The process and outcome of arbitration is largely governed by the following laws: (a) law governing the contract referring to the substantive law that parties choose to govern the main contract and any disputes arising thereunder; (b) law governing the arbitration agreement referring to the law that parties choose to govern arbitration agreement (it governs issues like validity, arbitrability, etc.); (c) law governing conduct of arbitral proceedings and forum for related court proceedings (i.e. law of the seat) and (d) Institutional rules (if chosen), governing the form and procedure of arbitration.
Contracts generally expressly provide for the law governing the contract but are often silent on the law governing the arbitration agreement. However, it is crucial to determine and expressly set out the law governing an arbitration agreement since it determines issues of validity of the arbitration agreement, its scope, arbitrability, etc. The question is – when the law governing the arbitration agreement is not specifically mentioned or expressly provided for, then how is it determined.
The position in this regard in England and Singapore is fairly well settled. The England and Wales Court of Appeal in Sulamérica Cia Nacional de Seguros SA v. Enesa Engelharia SA, (2013) 1 WLR 102 held that the law of arbitration agreement is to be determined by undertaking the following three-stage enquiry: (i) whether the parties expressly chose the law of the arbitration agreement; (ii) whether the parties made an implied choice with regard to law of the arbitration agreement; and (iii) in the absence of express or implied choice, the system of law with which the arbitration agreement has the “closest and most real connection” will be the law governing the arbitration agreement. It further held that in the absence of other factors, the implied law of the arbitration agreement will likely be the same as the law of the substantive contract.
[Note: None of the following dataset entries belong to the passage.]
Open Scope string_scope.
Set Default Proof Using "Type".

(** Of [peers] only the address, which does not change, is used once the
    partitions are picked. *)
Record partitions := {
  pt_peers : option peers;
  pt_db : string;
  pt_version : string;
  pt_zkPath : string;
  pt_numPartitions : Z;
  pt_replication : Z;
  pt_selected : gset Z;
  pt_local : gset Z;
  pt_remote : gmap Z (list string);
  pt_numMissing : Z;
  pt_ready : bool;       (** the channel is closed *)
  pt_readyClosed : bool;
  pt_shouldAdvertise : bool;
}.

Definition set_selected (p : partitions) (s : gset Z) : partitions :=
  {| pt_peers := pt_peers p; pt_db := pt_db p; pt_version := pt_version p; pt_zkPath := pt_zkPath p;
     pt_numPartitions := pt_numPartitions p; pt_replication := pt_replication p; pt_selected := s;
     pt_local := pt_local p; pt_remote := pt_remote p; pt_numMissing := pt_numMissing p;
     pt_ready := pt_ready p; pt_readyClosed := pt_readyClosed p; pt_shouldAdvertise := pt_shouldAdvertise p |}.

Definition set_places (p : partitions) (local : gset Z) (remote : gmap Z (list string)) : partitions :=
  {| pt_peers := pt_peers p; pt_db := pt_db p; pt_version := pt_version p; pt_zkPath := pt_zkPath p;
     pt_numPartitions := pt_numPartitions p; pt_replication := pt_replication p; pt_selected := pt_selected p;
     pt_local := local; pt_remote := remote; pt_numMissing := pt_numMissing p;
     pt_ready := pt_ready p; pt_readyClosed := pt_readyClosed p; pt_shouldAdvertise := pt_shouldAdvertise p |}.

Definition set_missing (p : partitions) (n : Z) (ready closed : bool) : partitions :=
  {| pt_peers := pt_peers p; pt_db := pt_db p; pt_version := pt_version p; pt_zkPath := pt_zkPath p;
     pt_numPartitions := pt_numPartitions p; pt_replication := pt_replication p; pt_selected := pt_selected p;
     pt_local := pt_local p; pt_remote := pt_remote p; pt_numMissing := n;
     pt_ready := ready; pt_readyClosed := closed; pt_shouldAdvertise := pt_shouldAdvertise p |}.

Definition set_advertise (p : partitions) (b : bool) : partitions :=
  {| pt_peers := pt_peers p; pt_db := pt_db p; pt_version := pt_version p; pt_zkPath := pt_zkPath p;
     pt_numPartitions := pt_numPartitions p; pt_replication := pt_replication p; pt_selected := pt_selected p;
     pt_local := pt_local p; pt_remote := pt_remote p; pt_numMissing := pt_numMissing p;
     pt_ready := pt_ready p; pt_readyClosed := pt_readyClosed p; pt_shouldAdvertise := b |}.

Definition partitionId (p : partitions) (partition : Z) : string :=
  pt_zkPath p ++ ":" ++ fmt05d partition.

(** The last element of the path a partition is advertised under. *)
Definition partition_entry (address : string) (partition : Z) : string :=
  fmt05d partition ++ "@" ++ address.

(** [None]: [p.peers] is [nil]. *)
Definition partitionZKNode (p : partitions) (partition : Z) : option string :=
  ps ← pt_peers p; Some (path_Join [pt_zkPath p; partition_entry (ps_address ps) partition]).

(** [close(p.ready)] panics on a closed channel. *)
Definition close_ready (p : partitions) : option bool := if pt_ready p then None else Some true.

(** Partition [i] is neither local nor advertised by a peer. *)
Definition unavailable (p : partitions) (i : Z) : bool :=
  negb (bool_decide (i ∈ pt_local p)) && negb (bool_decide (is_Some (pt_remote p !! i))).

Definition updateMissing (p : partitions) : option partitions :=
  let missing := Z.of_nat (length (filter (λ i, unavailable p i = true) (seqZ 0 (pt_numPartitions p)))) in
  if (missing =? 0)%Z && negb (pt_readyClosed p)
  then ready ← close_ready p; Some (set_missing p missing ready true)
  else Some (set_missing p missing (pt_ready p) (pt_readyClosed p)).

(** The loop of [updateRemotePartitions]; [None] is the panic of [parts[1]]. *)
Fixpoint scan_remote (self : string) (nodes : list string) (remote : gmap Z (list string))
    : option (gmap Z (list string)) :=
  match nodes with
  | [] => Some remote
  | node :: nodes' =>
      let parts := SplitN2 "@" node in
      first ← parts !! 0%nat;
      let partition := (Atoi first).1 in
      host ← parts !! 1%nat;
      if bool_decide (host ≠ self)
      then scan_remote self nodes' (<[partition := (default [] (remote !! partition) ++ [host])%list]> remote)
      else scan_remote self nodes' remote
  end.

Definition updateRemotePartitions (p : partitions) (nodes : list string) : option partitions :=
  match pt_peers p with
  | None => Some p
  | Some ps =>
      remote ← scan_remote (ps_address ps) nodes ∅;
      updateMissing (set_places p (pt_local p) remote)
  end.

(** [sync]: the listings that are received, until the channel is closed. *)
Fixpoint partitions_sync (updates : list (list string)) (p : partitions) : option partitions :=
  match updates with
  | [] => Some p
  | nodes :: updates' => p ← updateRemotePartitions p nodes; partitions_sync updates' p
  end.

Definition missing (p : partitions) : Z := pt_numMissing p.

Definition needed (p : partitions) : gset Z := filter (λ i, i ∉ pt_local p) (pt_selected p).

Definition have (p : partitions) (partition : Z) : bool := bool_decide (partition ∈ pt_local p).

Definition getPeers (p : partitions) (partition : Z) : list string :=
  match pt_peers p with
  | None => []
  | Some _ => default [] (pt_remote p !! partition)
  end.

(** The struct before its partitions are picked. *)
Definition unpicked (ps : option peers) (db version : string) (n repl : Z) : partitions :=
  {| pt_peers := ps; pt_db := db; pt_version := version;
     pt_zkPath := path_Join ["partitions"; db; version];
     pt_numPartitions := n; pt_replication := repl;
     pt_selected := ∅; pt_local := ∅; pt_remote := ∅; pt_numMissing := 0;
     pt_ready := false; pt_readyClosed := false; pt_shouldAdvertise := false |}.

Section partitions.
Context {MZ : MapOrder Z} {MS : MapOrder string} {MP : MapOrder peer} {C : Coord}.

(** The loop of [pickLocalPartitions]. *)
Fixpoint pick_loop (p : partitions) (l : list Z) (selected : gset Z) : option (gset Z) :=
  match l with
  | [] => Some selected
  | i :: l' =>
      match pt_peers p with
      | Some ps =>
          replicas ← pick ps (partitionId p i) (pt_replication p);
          pick_loop p l' (if bool_decide (peerSelf ∈ replicas) then {[ i ]} ∪ selected else selected)
      | None => pick_loop p l' ({[ i ]} ∪ selected)
      end
  end.

Definition pickLocalPartitions (p : partitions) : option partitions :=
  selected ← pick_loop p (seqZ 0 (pt_numPartitions p)) ∅; Some (set_selected p selected).

(** [f] on the node of each partition of a list. *)
Fixpoint each_node (f : string -> zkw -> zkw) (p : partitions) (l : list Z) (z : zkw) : option zkw :=
  match l with
  | [] => Some z
  | partition :: l' => node ← partitionZKNode p partition; each_node f p l' (f node z)
  end.

Definition updateLocalPartitions (p : partitions) (local : gset Z) (z : zkw) : option (partitions * zkw) :=
  p ← updateMissing (set_places p (pt_local p ∪ local) (pt_remote p));
  if pt_shouldAdvertise p
  then z ← each_node createEphemeral p (range_set (pt_local p)) z; Some (p, z)
  else Some (p, z).

Definition advertisePartitions (p : partitions) (z : zkw) : option (partitions * zkw) :=
  match pt_peers p with
  | None => Some (p, z)
  | Some _ =>
      let p := set_advertise p true in
      z ← each_node createEphemeral p (range_set (pt_local p)) z; Some (p, z)
  end.

Definition unadvertisePartitions (p : partitions) (z : zkw) : option (partitions * zkw) :=
  match pt_peers p with
  | None => Some (p, z)
  | Some _ =>
      let p := set_advertise p false in
      z ← each_node removeEphemeral p (range_set (pt_local p)) z; Some (p, z)
  end.

Definition partitions_close (p : partitions) (z : zkw) : option (partitions * zkw) :=
  match pt_peers p with
  | None => Some (p, z)
  | Some _ =>
      pz ← unadvertisePartitions p z;
      let '(p, z) := pz in
      Some (p, removeWatch (pt_zkPath p) z)
  end.

(** [first] is the listing the new watch delivers first; [sync] then calls
    [updateRemotePartitions] for each further one. *)
Definition watchPartitions (ps : option peers) (db version : string) (numPartitions replication : Z)
    (first : list string) (z : zkw) : option (partitions * zkw) :=
  p ← pickLocalPartitions (unpicked ps db version numPartitions replication);
  match ps with
  | Some _ =>
      let z := watchChildren (pt_zkPath p) z in
      p ← updateRemotePartitions p first;
      p ← updateMissing p;
      Some (p, z)
  | None => p ← updateMissing p; Some (p, z)
  end.
End partitions.

(** ** Counting what is missing *)

Definition count_missing (p : partitions) : Z :=
  Z.of_nat (length (filter (λ i, unavailable p i = true) (seqZ 0 (pt_numPartitions p)))).

Record pt_ok (p : partitions) : Prop := {
  ok_missing : pt_numMissing p = count_missing p;
  ok_closed : pt_ready p = pt_readyClosed p;
  ok_ready : pt_numMissing p = 0%Z -> pt_ready p = true;
}.

(** Everything but the count and the channel is unchanged. *)
Definition same_places (p p' : partitions) : Prop :=
  p' = set_missing p (pt_numMissing p') (pt_ready p') (pt_readyClosed p').

Lemma updateMissing_ok p :
  pt_ready p = pt_readyClosed p ->
  ∃ p', updateMissing p = Some p' ∧ pt_ok p' ∧ same_places p p'
  ∧ (pt_ready p' = true <-> pt_ready p = true ∨ count_missing p' = 0%Z).
Proof.
  intros Hc. unfold updateMissing. fold (count_missing p).
  destruct (Z.eqb_spec (count_missing p) 0) as [H0|H0]; cbn [andb].
  - destruct (pt_readyClosed p) eqn:E; cbn [negb].
    + eexists. split; [done|]. split; [by split|]. split; [done|]. cbn. naive_solver.
    + unfold close_ready. rewrite Hc. eexists. split; [done|]. split; [by split|].
      split; [done|]. cbn. unfold count_missing in *. cbn. naive_solver.
  - eexists. split; [done|]. split; [by split|]. split; [done|].
    unfold count_missing in *. cbn. naive_solver.
Qed.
The aforesaid three-stage test has been followed by the UK Supreme Court in Enka Insaat Ve Sanayi AS v OOO “Insurance Company Chubb” & Ors [2020] UKSC 38. In summary, the UK Supreme Court has ruled that if the law governing the arbitration agreement is not specified, then the governing law of the contract (if specified) would apply, unless additional factors displace such presumption. However, if the governing law of the contract is also not specified, then the arbitration agreement will be governed by the law most closely connected with the arbitration agreement. In general, the law most closely connected with the arbitration agreement will be the seat of arbitration, if provided in the agreement.
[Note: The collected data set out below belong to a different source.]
#[local] Instance server : Zk := {|
  zk_conn := tree; zk_Create := create; zk_Delete := remove; zk_Children := list_children
|}.

#[local] Instance laws : ZkLaws server.
Proof.
  refine {| znodes := (λ c : tree, `c) : @zk_conn server -> _ |}.
  - intros c. apply (proj2_sig c).
  - intros c. apply (proj2_sig c).
  - intros es e eph c r c' Hp. cbn [zk_Create zk_Delete zk_Children server]. unfold create. rewrite parse_abs by done.
    destruct (decide _) as [(H0 & H1 & H2)|H]; intros [= <- <-].
    + split; [by apply eq_None_not_Some|done].
    + rewrite parent_snoc. split_and!; [repeat case_decide; done..|by left].
  - intros eph c r c'. cbn [zk_Create zk_Delete zk_Children server]. unfold create. change (parse "/") with (@nil string).
    destruct (decide _) as [(H0 & H1 & H2)|H]; [done|]. intros [= <- <-]. split; [done|].
    rewrite decide_True by (exists false; apply (proj2_sig c)). done.
  - intros es c r c' Hp. cbn [zk_Create zk_Delete zk_Children server]. unfold remove. rewrite parse_abs by done.
    destruct (decide _) as [(Hne & Hch)|H]; intros [= <- <-]; [right|by left].
    split; [done|]. intros e. apply eq_None_not_Some. intros Hs.
    apply elem_of_children in Hs. rewrite Hch in Hs. by apply not_elem_of_nil in Hs.
  - intros es c r Hp <-. cbn [zk_Create zk_Delete zk_Children server]. unfold list_children. rewrite parse_abs by done.
    destruct (`c !! es) as [eph|]; [|done]. split; [done|]. intros e [He Hin]%list_elem_of_filter.
    split; [by apply elem_of_children|done].
Defined.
In Singapore, the Singapore Court of Appeal in Anupam Mittal v Westbridge Ventures II Investment Holdings [2023] SGCA 1 has confirmed the three-stage test to determine the law governing an arbitration agreement, which was previously laid down in BCY v. BCZ [2016] SGHC 249. While considering the second stage of inquiry, it has clearly recognised the validation principle and observed that if the law of contract invalidates the agreement to arbitrate, then the third stage of inquiry will be looked into, which will determine with which system of law the arbitration agreement has its closest and most real connection. In this case, the disputes were arising out of a Shareholders Agreement relating to the management of the company. The governing law of the contract was Indian law. However, if Indian law would have been considered as the law governing the arbitration agreement, the same would have invalidated parties’ agreement to arbitrate, as oppression and mismanagement disputes are not arbitrable in India. Accordingly, the court moved to the third stage of inquiry and determined with which system of law the arbitration agreement had the closest connection with, and observed that because the seat was Singapore, the law of the arbitration agreement would be Singapore law.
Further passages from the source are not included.